Ni traductores ni portavoces. A don Fernando no le han hecho falta nunca intérpretes o intermediarios. Siempre se bastó y se sobró para expresar lo que sentía y pensaba. Sin anestesia. Con una meridiana claridad que no suponía barrera alguna para el interlocutor que tenía enfrente. Porque nunca levantó muros. Simplemente huía del circunloquio. Certero. Para reconocer los méritos o para dar un toque de atención.
Un aplomo que no solo le hacía ganarse el respeto del otro, sino invitarle a entrar en diálogo. Un don, recibido, trabajado y reconocido que le erigió en el gran negociador eclesial durante la Transición, en algo más que la mano derecha de Tarancón en la homilía de la coronación de Don Juan Carlos, y en el pastor incómodo de Pamplona que dio la cara por las víctimas de ETA.

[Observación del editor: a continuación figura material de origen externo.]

(** The constructor started before the login, for the sink name alsa. *)
Lemma constructor_waits_for_login_witness :
  exists w1 k,
    Player_init "user" "secret" "spotify.key" "alsa" logged_out_world =
      Blocked LOGGED_IN_EVENT w1 k /\
    (let w2 := world_of (on_connection_state_updated
                           (set_connection_state OFFLINE w1)) in
     turn (ret tt) (ret tt) (Parked LOGGED_IN_EVENT k) w2 =
       Blocked LOGGED_IN_EVENT w2 k) /\
    (let w2 := world_of (on_connection_state_updated
                           (set_connection_state LOGGED_IN w1)) in
     exists w3,
       turn (ret tt) (ret tt) (Parked LOGGED_IN_EVENT k) w2 = Done tt w3 /\
       added w1 w3 =
         [Log INFO "Login Complete"; EventSet LOGGED_IN_EVENT;
          Log INFO "Settingw Audio Sink to: {0}"; InstallSink AlsaSink]).
Proof.
  destruct (constructor_waits_for_login "user" "secret" "spotify.key" "alsa"
              logged_out_world eq_refl) as (w1 & k & Hb & _ & Hwait & Hgo).
  exists w1, k. split; [exact Hb|]. split.
  - apply (Hwait OFFLINE (ret tt) (ret tt)). discriminate.
  - apply (Hgo (ret tt) (ret tt)).
Defined.

End Examples.

(** * The program on a backend that refuses to play *)

Section Refusals.
#[local] Existing Instance refusing_backend.
#[local] Existing Instance json_text.

(** A pause command while the backend refuses the pause. *)
Lemma refused_pause_ends_event_watcher_witness :
  let s := mkSys refused_world Ready Ready in
  let s' := step "fm:events" s (Deliver (mkItem "message" (command "pause"))) in
  event_thread s' = Dead LibError /\
  player_state (world s') = PLAYING /\
  requests (added (world s) (world s')) = [PlayerPause].
Proof.
  exact (refused_pause_ends_event_watcher "fm:events"
           (mkSys refused_world Ready Ready)
           (mkItem "message" (command "pause")) [("event", PyStr "pause")]
           LibError tt eq_refl eq_refl eq_refl eq_refl eq_refl eq_refl).
Defined.

(** [play(None)]: the backend answers with an error [play] does not catch. *)
Lemma other_errors_pass_through_play_witness :
  exists w',
    play None refused_world = Failed TypeError w' /\
    stop w' = stop refused_world /\
    List.filter is_error_log (added refused_world w') = [].
Proof.
  exact (other_errors_pass_through_play None refused_world TypeError tt
           eq_refl eq_refl).
Defined.

End Refusals.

Salamanca solo fue el comienzo
Ser elegido decano de la facultad de Teología en la Universidad Pontificia de Salamanca, fue solo el principio para este claretiano de pura cepa, por su talante intelectual y su ardor misionero infatigable. Luego llegaría la mitra en León. Después, la secretaría general de la Conferencia Episcopal durante seis años, para dar el salto después a Granada y, finalmente a Pamplona-Tudela.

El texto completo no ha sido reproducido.